Lemma query_client_state_verifies req r :
  query_client_state s req = Ok r →
  ∃ c any, ClientId_from_str req = Ok c ∧ proved r = Some any
    ∧ verifies r (PathClientState (mkClientStatePath c)) (encode_any any).
Proof.
  unfold query_client_state. intros Hq. rewrite Hh in Hq. inv_query. do 2 eexists. split_and!; try done.
  apply verifies_provable; [done|]. by eapply provable_client_state.
Qed.
Lemma query_consensus_state_verifies `{!QueryLaws} req r :
  query_consensus_state s req = Ok r →
  ∃ c k any, ClientId_from_str (qcs_client_id req) = Ok c ∧ proved r = Some any
    ∧ consensus_height c req k
    ∧ verifies r (PathClientConsensusState (state_path c k)) (encode_any any).
Proof.
  intros Hq. apply query_latest_consensus_state in Hq
    as (c & k & rec & cons & any & Hid & Hr & Hc & Ha & Hp & (now & Hn & Hat & Hg) & Hk).
  rewrite Hh in Hn. injection Hn as <-. exists c, k, any. split_and!; try done.
  { unfold consensus_height, recorded_at. rewrite Hr. split; [by eexists|].
    by destruct (qcs_latest_height req). }
  split; [done|]. eapply honest_present; [done|]. cbn. rewrite Hr. cbn. destruct k. cbn in *. rewrite Hc.
  cbn. unfold any_bytes. by rewrite Ha.
Qed.
Lemma query_channel_client_state_verifies req r :
  query_channel_client_state s req = Ok r →
  ∃ conn any, channel_runs_over (qc_port_id req) (qc_channel_id req) conn
    ∧ proved r = Some (mkRawIdentifiedClientState (client_id_str (conn_client_id conn)) (Some any))
    ∧ verifies r (PathClientState (mkClientStatePath (conn_client_id conn))) (encode_any any).
Proof.
  unfold query_channel_client_state. intros Hq. rewrite Hh in Hq. inv_query. do 2 eexists.
  split_and!; [|done|].
  - by eapply request_runs_over.
  - apply verifies_provable; [done|]. by eapply provable_client_state.
Qed.
Lemma query_channel_consensus_state_verifies req r :
  query_channel_consensus_state s req = Ok r →
  ∃ conn any, channel_runs_over (qcc_port_id req) (qcc_channel_id req) conn
    ∧ proved r = mkConsensusStateOf (Some any) (client_id_str (conn_client_id conn))
    ∧ verifies r (PathClientConsensusState (mkClientConsensusStatePath (conn_client_id conn)
        (qcc_revision_number req) (qcc_revision_height req))) (encode_any any).
Proof.
  unfold query_channel_consensus_state. intros Hq. rewrite Hh in Hq. inv_query.
  match goal with H : Height_new _ _ = Ok _ |- _ => apply Height_new_Ok in H as [-> _] end.
  do 2 eexists. split_and!; [|done|].
  - by eapply request_runs_over.
  - apply verifies_provable; [done|]. by eapply provable_consensus_state.
Qed.
Lemma query_connection_client_state_verifies req r :
  query_connection_client_state s req = Ok r →
  ∃ c conn any, ConnectionId_from_str req = Ok c ∧ connections s !! c = Some conn
    ∧ proved r = Some (mkRawIdentifiedClientState (client_id_str (conn_client_id conn)) (Some any))
    ∧ verifies r (PathClientState (mkClientStatePath (conn_client_id conn))) (encode_any any).
Proof.
  unfold query_connection_client_state. intros Hq. rewrite Hh in Hq. inv_query. do 3 eexists.
  split_and!; [done|by apply connection_end_Ok|done|].
  apply verifies_provable; [done|]. by eapply provable_client_state.
Qed.
Lemma query_connection_consensus_state_verifies req r :
  query_connection_consensus_state s req = Ok r →
  ∃ c conn any, ConnectionId_from_str (qco_connection_id req) = Ok c ∧ connections s !! c = Some conn
    ∧ proved r = mkConsensusStateOf (Some any) (client_id_str (conn_client_id conn))
    ∧ verifies r (PathClientConsensusState (mkClientConsensusStatePath (conn_client_id conn)
        (qco_revision_number req) (qco_revision_height req))) (encode_any any).
Proof.
  unfold query_connection_consensus_state. intros Hq. rewrite Hh in Hq. inv_query.
  match goal with H : Height_new _ _ = Ok _ |- _ => apply Height_new_Ok in H as [-> _] end.
  do 3 eexists. split_and!; [done|by apply connection_end_Ok|done|].
  apply verifies_provable; [done|]. by eapply provable_consensus_state.
Qed.
Lemma query_client_connections_verifies req r :
  query_client_connections s req = Ok r →
  ∃ c l, ClientId_from_str req = Ok c ∧ list_client_connection_ends s c = Ok l
    ∧ proved r = connection_id_str <$> (l : list ConnectionId)
    ∧ let path := PathClientConnection (mkClientConnectionPath c) in
      match client_connections s !! c with
      | Some conn => verifies r path (client_connection_bytes conn)
      | None => refutes r path
      end.
Proof.
  unfold query_client_connections. intros Hq. rewrite Hh in Hq. inv_query. do 2 eexists.
  split_and!; try done. cbv zeta. destruct (client_connections s !! _) as [conn|] eqn:Ec.
  - apply verifies_provable; [done|]. cbn. by rewrite Ec.
  - split; [done|]. eapply honest_absent; [done|]. cbn. by rewrite Ec.
Qed.
Lemma query_packet_commitment_verifies req r :
  query_packet_commitment s req = Ok r →
  ∃ p c, PortId_from_str (qp_port_id req) = Ok p ∧ ChannelId_from_str (qp_channel_id req) = Ok c
    ∧ verifies r (PathCommitment (mkCommitmentPath p c (qp_sequence req))) (proved r).
Proof.
  unfold query_packet_commitment. intros Hq. rewrite Hh in Hq. inv_query. do 2 eexists.
  split_and!; try done. apply verifies_provable; [done|]. cbn.
  match goal with H : get_packet_commitment s _ = Ok _ |- _ =>
    unfold get_packet_commitment, err_packet in H end.
  inv_ok. cbn in *. by match goal with H : pcs_get _ _ _ _ = _ |- _ => rewrite H end.
Qed.
Lemma query_packet_acknowledgement_verifies req r :
  query_packet_acknowledgement s req = Ok r →
  ∃ p c, PortId_from_str (qp_port_id req) = Ok p ∧ ChannelId_from_str (qp_channel_id req) = Ok c
    ∧ verifies r (PathAck (mkAckPath p c (qp_sequence req))) (proved r).
Proof.
  unfold query_packet_acknowledgement. intros Hq. rewrite Hh in Hq. inv_query. do 2 eexists.
  split_and!; try done. apply verifies_provable; [done|]. cbn.
  match goal with H : get_packet_acknowledgement s _ = Ok _ |- _ =>
    unfold get_packet_acknowledgement, err_packet in H end.
  inv_ok. cbn in *. by match goal with H : pcs_get _ _ _ _ = _ |- _ => rewrite H end.
Qed.
Lemma query_packet_receipt_verifies req r :
  query_packet_receipt s req = Ok r →
  ∃ p c, PortId_from_str (qp_port_id req) = Ok p ∧ ChannelId_from_str (qp_channel_id req) = Ok c
    ∧ let path := PathReceipt (mkReceiptPath p c (qp_sequence req)) in
      match pcs_get (packet_receipt s) p c (qp_sequence req) with
      | Some receipt => proved r = true ∧ verifies r path (receipt_bytes receipt)
      | None => proved r = false ∧ refutes r path
      end.
Proof.
  unfold query_packet_receipt. intros Hq. rewrite Hh in Hq. inv_query. do 2 eexists.
  split_and!; try done. cbn [proved]. unfold get_packet_receipt, err_packet.
  cbn [rp_port_id rp_channel_id rp_sequence].
  match goal with |- context [pcs_get ?m ?p ?c ?n] => destruct (pcs_get m p c n) eqn:Er end; cbn;
    (split; [done|]).
  - apply verifies_provable; [done|]. cbn. by rewrite Er.
  - split; [done|]. eapply honest_absent; [done|]. cbn. by rewrite Er.
Qed.
Lemma query_next_sequence_send_verifies req r :
  query_next_sequence_send s req = Ok r →
  ∃ p c, PortId_from_str (qc_port_id req) = Ok p ∧ ChannelId_from_str (qc_channel_id req) = Ok c
    ∧ verifies r (PathSeqSend (mkSeqSendPath p c)) (to_be_bytes (proved r)).
Proof.
  unfold query_next_sequence_send. intros Hq. rewrite Hh in Hq. inv_query. do 2 eexists.
  split_and!; try done. apply verifies_provable; [done|]. cbn.
  match goal with H : get_next_sequence_send s _ = Ok _ |- _ => apply get_next_sequence_send_Ok in H; cbn in H;
    by rewrite H end.
Qed.
Lemma query_next_sequence_receive_verifies req r :
  query_next_sequence_receive s req = Ok r →
  ∃ p c, PortId_from_str (qc_port_id req) = Ok p ∧ ChannelId_from_str (qc_channel_id req) = Ok c
    ∧ verifies r (PathSeqRecv (mkSeqRecvPath p c)) (to_be_bytes (proved r)).
Proof.
  unfold query_next_sequence_receive. intros Hq. rewrite Hh in Hq. inv_query. do 2 eexists.
  split_and!; try done. apply verifies_provable; [done|]. cbn.
  match goal with H : get_next_sequence_recv s _ = Ok _ |- _ =>
    unfold get_next_sequence_recv, err_packet in H end.
  inv_ok. cbn in *. by match goal with H : pc_get _ _ _ = _ |- _ => rewrite H end.
Qed.
End responses.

──────

▸ Task requirements: Scan the listing and report each line where the word "with" shows up.

▸ Response to the task:
  match goal with H : Height_new _ _ = Ok _ |- _ => apply Height_new_Ok in H as [-> _] end.
  match goal with H : Height_new _ _ = Ok _ |- _ => apply Height_new_Ok in H as [-> _] end.
      match client_connections s !! c with
  match goal with H : get_packet_commitment s _ = Ok _ |- _ =>
  inv_ok. cbn in *. by match goal with H : pcs_get _ _ _ _ = _ |- _ => rewrite H end.
  match goal with H : get_packet_acknowledgement s _ = Ok _ |- _ =>
  inv_ok. cbn in *. by match goal with H : pcs_get _ _ _ _ = _ |- _ => rewrite H end.
      match pcs_get (packet_receipt s) p c (qp_sequence req) with
  match goal with |- context [pcs_get ?m ?p ?c ?n] => destruct (pcs_get m p c n) eqn:Er end; cbn;
  match goal with H : get_next_sequence_send s _ = Ok _ |- _ => apply get_next_sequence_send_Ok in H; cbn in H;
  match goal with H : get_next_sequence_recv s _ = Ok _ |- _ =>
  inv_ok. cbn in *. by match goal with H : pc_get _ _ _ = _ |- _ => rewrite H end.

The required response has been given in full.